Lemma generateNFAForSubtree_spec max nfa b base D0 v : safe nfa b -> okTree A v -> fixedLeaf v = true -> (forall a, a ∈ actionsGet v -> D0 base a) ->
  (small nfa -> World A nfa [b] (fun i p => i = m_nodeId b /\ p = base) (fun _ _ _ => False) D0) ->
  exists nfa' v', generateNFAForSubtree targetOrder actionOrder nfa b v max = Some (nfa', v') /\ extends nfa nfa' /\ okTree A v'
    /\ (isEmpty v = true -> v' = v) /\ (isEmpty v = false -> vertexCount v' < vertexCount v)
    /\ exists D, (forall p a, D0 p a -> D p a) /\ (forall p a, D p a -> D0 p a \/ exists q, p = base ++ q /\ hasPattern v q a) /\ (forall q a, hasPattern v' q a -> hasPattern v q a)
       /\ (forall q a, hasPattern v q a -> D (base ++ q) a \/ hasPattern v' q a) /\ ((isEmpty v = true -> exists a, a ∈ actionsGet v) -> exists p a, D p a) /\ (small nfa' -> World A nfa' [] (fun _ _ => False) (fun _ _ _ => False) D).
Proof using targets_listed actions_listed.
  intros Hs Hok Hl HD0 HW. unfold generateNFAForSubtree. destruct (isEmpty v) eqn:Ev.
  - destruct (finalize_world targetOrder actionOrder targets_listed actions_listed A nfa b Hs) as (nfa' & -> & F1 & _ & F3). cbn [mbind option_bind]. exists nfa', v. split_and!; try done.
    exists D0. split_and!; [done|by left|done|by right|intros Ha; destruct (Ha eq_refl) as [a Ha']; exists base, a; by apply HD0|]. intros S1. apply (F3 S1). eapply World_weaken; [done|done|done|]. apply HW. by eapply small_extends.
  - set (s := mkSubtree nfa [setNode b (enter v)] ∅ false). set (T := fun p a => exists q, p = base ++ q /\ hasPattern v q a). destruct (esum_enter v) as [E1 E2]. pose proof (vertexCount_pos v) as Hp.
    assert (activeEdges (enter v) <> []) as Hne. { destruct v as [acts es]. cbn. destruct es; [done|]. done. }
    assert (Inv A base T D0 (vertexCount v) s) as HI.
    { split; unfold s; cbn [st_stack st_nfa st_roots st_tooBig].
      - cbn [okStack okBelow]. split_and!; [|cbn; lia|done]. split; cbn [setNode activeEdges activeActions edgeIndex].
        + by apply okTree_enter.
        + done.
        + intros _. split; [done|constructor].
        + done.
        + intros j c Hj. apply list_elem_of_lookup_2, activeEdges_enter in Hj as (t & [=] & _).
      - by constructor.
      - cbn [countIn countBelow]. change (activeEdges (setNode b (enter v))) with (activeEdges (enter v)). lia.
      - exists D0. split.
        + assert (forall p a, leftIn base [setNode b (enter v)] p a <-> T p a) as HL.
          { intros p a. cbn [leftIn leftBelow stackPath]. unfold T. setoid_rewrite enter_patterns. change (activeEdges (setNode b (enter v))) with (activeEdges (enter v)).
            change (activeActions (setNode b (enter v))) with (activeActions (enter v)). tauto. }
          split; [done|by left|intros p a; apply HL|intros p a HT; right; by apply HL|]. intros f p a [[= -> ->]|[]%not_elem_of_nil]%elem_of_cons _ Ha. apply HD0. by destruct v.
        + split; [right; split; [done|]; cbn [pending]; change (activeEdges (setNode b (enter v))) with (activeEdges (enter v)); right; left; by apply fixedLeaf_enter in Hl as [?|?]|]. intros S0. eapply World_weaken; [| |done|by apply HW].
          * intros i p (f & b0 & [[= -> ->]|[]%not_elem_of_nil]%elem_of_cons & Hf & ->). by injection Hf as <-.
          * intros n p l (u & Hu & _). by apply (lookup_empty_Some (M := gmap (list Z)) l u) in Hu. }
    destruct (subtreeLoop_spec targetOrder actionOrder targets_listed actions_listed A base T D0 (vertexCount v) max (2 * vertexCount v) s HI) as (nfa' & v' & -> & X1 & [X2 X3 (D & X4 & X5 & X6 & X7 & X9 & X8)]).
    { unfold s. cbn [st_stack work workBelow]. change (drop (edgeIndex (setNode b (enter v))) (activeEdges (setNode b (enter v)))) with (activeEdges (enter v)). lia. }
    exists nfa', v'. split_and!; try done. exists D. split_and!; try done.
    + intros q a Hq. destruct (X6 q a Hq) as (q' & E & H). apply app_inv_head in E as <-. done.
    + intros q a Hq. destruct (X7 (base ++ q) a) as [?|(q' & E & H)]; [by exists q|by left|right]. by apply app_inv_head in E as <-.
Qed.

Exercise aim | Check each line of the records for the string "activeActions" and copy those that have it.

Response area |
      - cbn [okStack okBelow]. split_and!; [|cbn; lia|done]. split; cbn [setNode activeEdges activeActions edgeIndex].
            change (activeActions (setNode b (enter v))) with (activeActions (enter v)). tauto. }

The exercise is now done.